Timing is Everything
Consider any opportunities you have to defer income to 2021. For example, you may be able to defer a year-end bonus, or delay the collection of business debts, rents, and payments for services. Doing so may allow you to postpone paying tax on the income until next year. If there is a chance that you will be in a lower income tax bracket next year, deferring income could mean paying less tax on the income as well.
Similarly, consider ways to accelerate deductions into 2020. If you itemize deductions, you might accelerate some deductible expenses like medical expenses, qualifying interest, or state and local taxes by making payments before year-end. Or you might consider making next year’s charitable contribution this year instead.
Sometimes, however, it may make sense to take the opposite approach — accelerating income into 2020 and postponing deductible expenses to 2021. That might be the case, for example, if you can project that you will be in a higher tax bracket in 2021; paying taxes this year instead of next might be outweighed by the fact that the income would be taxed at a higher rate next year.
Timing of itemized deductions and the increased standard deduction
Recent legislation substantially increased the standard deduction amounts and made significant changes to itemized deductions (generally for 2018 to 2025). It may now be especially useful to bunch itemized deductions in certain years; for example, when they would exceed the standard deduction.
IRAs and Retirement Plans
Take full advantage of tax-advantaged retirement savings vehicles. Traditional IRAs and employer-sponsored retirement plans such as 401(k) plans allow you to contribute funds on a deductible (if you qualify) or pre-tax basis, reducing your 2020 taxable income. Contributions to a Roth IRA (assuming you meet the income requirements) or a Roth 401(k) aren’t deductible or made with pre-tax dollars, so there’s no tax benefit for 2020. But qualified Roth distributions are completely free from federal income tax, which can make these retirement savings vehicles appealing.
For 2020, you can contribute up to $19,500 to a 401(k) plan ($26,000 if you’re age 50 or older) and up to $6,000 to a traditional IRA or Roth IRA ($7,000 if you’re age 50 or older). The window to make 2020 contributions to an employer plan typically closes at the end of the year, while you generally have until the April tax return filing deadline to make 2020 IRA contributions.

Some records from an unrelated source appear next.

(** [str::rfind] with a pattern string: start of the last occurrence. *)
Fixpoint rfind (pat s : string) : option nat :=
  match s with
  | EmptyString => if String.prefix pat EmptyString then Some O else None
  | String _ s' =>
      match rfind pat s' with
      | Some i => Some (S i)
      | None => if String.prefix pat s then Some O else None
      end
  end.

(** [str::contains] with a character. *)
Fixpoint contains (c : Ascii.ascii) (s : string) : bool :=
  match s with
  | EmptyString => false
  | String c' s' => Ascii.eqb c c' || contains c s'
  end.

(** [&s[..n]] and [&s[n..]]. *)
Fixpoint str_take (n : nat) (s : string) : string :=
  match n, s with
  | S n', String c s' => String c (str_take n' s')
  | _, _ => EmptyString
  end.
Fixpoint str_drop (n : nat) (s : string) : string :=
  match n, s with
  | S n', String _ s' => str_drop n' s'
  | _, _ => s
  end.

(** ** Libraries *)

(** The hex codec: [hex::encode] and [hex::decode]. *)
Class HexLib := {
  hex_encode : list Z → string;
  hex_decode : string → result (list Z) string;
  hex_decode_encode l :
    Forall (λ b, 0 ≤ b < 256) l → hex_decode (hex_encode l) = Ok l;
  hex_decode_bytes s l : hex_decode s = Ok l → Forall (λ b, 0 ≤ b < 256) l;
  hex_encode_no_slash l : contains "/"%char (hex_encode l) = false;
}.

(** The transport layer.  [as_quic] and [as_webrtc_direct] are the two
    patterns the program matches a [TransportAddr] against. *)
Class TransportLib := {
  TransportAddr : Type;
  WebRtcDirectAddr : Type;
  TransportAddr_eq_dec :: EqDecision TransportAddr;
  TransportAddr_countable :: Countable TransportAddr;
  Quic : SocketAddr → TransportAddr;
  Tcp : SocketAddr → TransportAddr;
  WebRtcDirect : WebRtcDirectAddr → TransportAddr;
  as_quic : TransportAddr → option SocketAddr;
  as_webrtc_direct : TransportAddr → option WebRtcDirectAddr;
  as_socket_addr : TransportAddr → option SocketAddr;
  webrtc_socket_addr : WebRtcDirectAddr → SocketAddr;
  webrtc_port : WebRtcDirectAddr → N;
  transport_to_string : TransportAddr → string;
  transport_parse : string → result TransportAddr string;
  as_quic_Some t sa : as_quic t = Some sa ↔ t = Quic sa;
  as_webrtc_Some t w : as_webrtc_direct t = Some w ↔ t = WebRtcDirect w;
  quic_not_webrtc sa : as_webrtc_direct (Quic sa) = None;
  quic_socket sa : as_socket_addr (Quic sa) = Some sa;
  tcp_not_webrtc sa : as_webrtc_direct (Tcp sa) = None;
  tcp_not_quic sa : as_quic (Tcp sa) = None;
  tcp_socket sa : as_socket_addr (Tcp sa) = Some sa;
  webrtc_port_socket w : webrtc_port w = socket_port (webrtc_socket_addr w);
  transport_parse_display t : transport_parse (transport_to_string t) = Ok t;
  transport_display_nonempty t : transport_to_string t ≠ EmptyString;
  transport_display_no_p2p t : rfind "/p2p/" (transport_to_string t) = None;
}.

(** ** Peer identifiers as text *)

Inductive PeerIdParseError :=
  | InvalidHexEncoding (reason : string)
  | InvalidLength (expected actual : nat).

Definition peer_id_error_to_string (e : PeerIdParseError) : string :=
  match e with
  | InvalidHexEncoding reason => "Invalid hex encoding for PeerId: " +:+ reason
  | InvalidLength expected actual =>
      "Invalid PeerId length: expected " +:+ pretty expected +:+ " bytes, got " +:+ pretty actual
  end.

Definition SHORT_HEX_BYTES : nat := 8.

Section peer_id.
Context `{HexLib}.

Definition to_hex (p : PeerId) : string := hex_encode (key_bytes p).

Definition short_hex (p : PeerId) : string := hex_encode (take SHORT_HEX_BYTES (key_bytes p)).

Definition from_hex (s : string) : result PeerId PeerIdParseError :=
  match hex_decode s with
  | Err e => Err (InvalidHexEncoding ("Invalid hex for PeerId: " +:+ e))
  | Ok bytes =>
      if negb (Nat.eqb (length bytes) KEY_LEN)
      then Err (InvalidLength KEY_LEN (length bytes))
      else Ok (key_of_bytes bytes)
  end.
End peer_id.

Required minimum distributions suspended for 2020
Once you reach age 70½ (age 72 if you reach age 70½ after December 31, 2019), you’re generally required to start taking required minimum distributions (RMDs) from traditional IRAs and employer-sponsored retirement plans (special rules apply if you’re still working and participating in your employer’s retirement plan). RMDs have generally been suspended for 2020.
Roth Conversions
Year-end is a good time to evaluate whether it makes sense to convert a tax-deferred savings vehicle like a traditional IRA or a 401(k) account to a Roth account. When you convert a traditional IRA to a Roth IRA, or a traditional 401(k) account to a Roth 401(k) account, the converted funds are generally subject to federal income tax in the year that you make the conversion (except to the extent that the funds represent nondeductible after-tax contributions).
If a Roth conversion does make sense, you will want to give some thought to the timing of the conversion. For example, if you believe that you’ll be in a better tax situation this year than next (e.g., you would pay tax on the converted funds at a lower rate this year), you might think about acting now rather than waiting. (Whether a Roth conversion is appropriate for you depends on many factors, including your current and projected future income tax rates.)
Charitable Giving
The CARES Act included a temporary tax change that allows taxpayers to claim a deduction of up to $300 for charitable donations during 2020.

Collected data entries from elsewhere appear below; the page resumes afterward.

(** Sorting by (tier, first seen) orders the emitted tags by tier. *)
Lemma typed_sorted set : StronglySorted (λ x y, (priority x.2 ≤ priority y.2)%N) (into_typed_vec set).
Proof.
  unfold into_typed_vec.
  assert (Hs : StronglySorted (λ x y : MultiAddr * AddressType, (priority x.2 ≤ priority y.2)%N)
                 ((λ c, (quic (choice_addr c), choice_tag c)) <$> choices set)).
  { unfold choices. generalize (sort_sorted (λ c, (priority (choice_tag c), first_seen_index c))
      (omap id [wan_v4 set; wan_v6 set; lan_v4 set; lan_v6 set])).
    generalize (sort_by_key (λ c, (priority (choice_tag c), first_seen_index c))
      (omap id [wan_v4 set; wan_v6 set; lan_v4 set; lan_v6 set])).
    induction 1 as [|c l Hl IH Hc]; simpl; constructor; [done|]. apply Forall_fmap.
    eapply Forall_impl; [done|]. intros c' Hle. simpl. unfold key_le in Hle.
    apply pair_tle_fst in Hle. by apply N_tle. }
  destruct (self_relay set) as [r|]; simpl; [|done]. constructor; [done|].
  apply Forall_forall. intros x _. simpl. lia.
Qed.

(** the self-address policy.  The published list holds the relay, if
    there is one, and for each of the four slots (WAN or LAN, IPv4 or IPv6)
    the address the reference selection prefers, tagged by what is known of
    it: LAN by its address, Direct when proven external, Unverified otherwise.
    The list is ordered by address type with the relay first, holds no
    address twice and at most five of them. *)
Theorem build_self_address_set_spec observed listen relay :
  let typed := into_typed_vec (build_self_address_set observed listen relay) in
  (∀ a t, (a, t) ∈ typed ↔
     (∃ r, relay = Some r ∧ a = quic (normalize_socket_addr r) ∧ t = Relay) ∨
     ∃ slot n, preferred relay slot observed (omap dialable_socket_addr listen) = Some n ∧
               a = quic n ∧ t = self_tag n) ∧
  StronglySorted (λ x y, (priority x.2 ≤ priority y.2)%N) typed ∧
  NoDup typed.*1 ∧
  length typed ≤ MAX_SELF_QUIC_ADDRESSES.
Proof.
  cbv zeta. pose proof (build_agrees observed listen relay) as Hag.
  set (f := λ slot, preferred relay slot observed (omap dialable_socket_addr listen)) in *.
  pose proof (typed_perm _ _ _ Hag) as Hp. split; [|split; [|split]].
  - intros a t. rewrite Hp, elem_of_app, !list_elem_of_fmap. f_equiv.
    + destruct relay; simpl; set_solver.
    + split.
      * intros (n & [= -> ->] & (slot & _ & Hs)%list_elem_of_omap). eauto.
      * intros (slot & n & Hs & -> & ->). exists n. split; [done|].
        apply list_elem_of_omap. exists slot. split; [apply elem_of_slots|done].
  - apply typed_sorted.
  - rewrite Hp, fmap_app, <-!list_fmap_compose. apply NoDup_app. split; [|split].
    + destruct relay; simpl; [apply NoDup_singleton|constructor].
    + intros x. rewrite !list_elem_of_fmap. intros (r & -> & Hr) (n & Hq & (s & _ & Hs)%list_elem_of_omap).
      apply preferred_elem in Hs as [_ Hs]. destruct relay as [r'|]; [|set_solver].
      simpl in Hr. apply list_elem_of_singleton in Hr as ->. apply Hs. simpl in *. by simplify_eq.
    + apply NoDup_fmap_2; [apply quic_inj|]. apply omap_NoDup.
      * unfold slots. repeat constructor; set_solver.
      * intros s s' n Hs Hs'. apply preferred_elem in Hs as [<- _]. by apply preferred_elem in Hs' as [<- _].
  - rewrite Hp, length_app, !length_fmap.
    assert (length (omap f slots) ≤ 4).
    { change 4 with (length slots). apply omap_length. }
    unfold MAX_SELF_QUIC_ADDRESSES. assert (length (option_list relay) ≤ 1) by (destruct relay; simpl; lia). lia.
Qed.

End self_address_set.
(* ===== verification/DualStack.v ===== *)
(** * Two sockets, two address families

    [DualStackNetworkNode] of [src/transport/saorsa_transport_adapter.rs]: how
    it binds its sockets, which one carries a target, in which form addresses
    cross the boundary, and the race of a dial.  The sockets belong to the
    transport library: what they have connected and what a dial answers are
    parameters.  [normalize_socket_addr] and [dual_stack_alternate] are the
    transport library's; their documented behaviour is the section's
    hypotheses. *)

From stdpp Require Import prelude gmap.
From S2P Require Import Prelude Keys Ip.

(** [Ipv4Addr::to_ipv6_mapped] and [SocketAddrV6::new(.., 0, 0)]. *)
Lemma mapped_wf (a : Ipv4Addr) : Is_true (wf_bytes 16 (mapped_prefix ++ octets a)).
Proof.
  apply wf_bytes_spec. split; [by rewrite length_app, octets_length|]. apply Forall_app. split; [|apply octets_ok].
  unfold mapped_prefix. repeat constructor; lia.
Qed.
Definition to_ipv6_mapped (a : Ipv4Addr) : Ipv6Addr := mk_octets (mapped_prefix ++ octets a) (mapped_wf a).
Definition mapped (ip : Ipv4Addr) (port : N) : SocketAddr := SocketV6 (to_ipv6_mapped ip) port 0 0.

Lemma to_ipv4_mapped_mapped a : to_ipv4_mapped (to_ipv6_mapped a) = Some a.
Proof. by apply to_ipv4_mapped_octets. Qed.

Other ways of giving include gifting appreciated assets directly from your taxable accounts. If you are 70.5 years old, Qualified Charitable Distributions (QCD) from your retirement accounts are excluded from your taxable income.
**If you make any charitable contributions in 2020, it is important to tell your tax preparer to make sure it is accounted for correctly.
2020 Economic Impact Tax Credit (Stimulus payment)
If the IRS determined that you were ineligible for the stimulus that was issued in 2020 because your income was too high in previous years, the IRS will not issue you an economic impact payment in 2020. However, if you meet the eligibility requirements based on your 2020 tax information, you may claim a credit whey you file your 2020 federal income tax return.
Extended Provisions
Several provisions are extended periodically. The following provisions have been extended through 2020 and are not available for 2021 unless extended by Congress.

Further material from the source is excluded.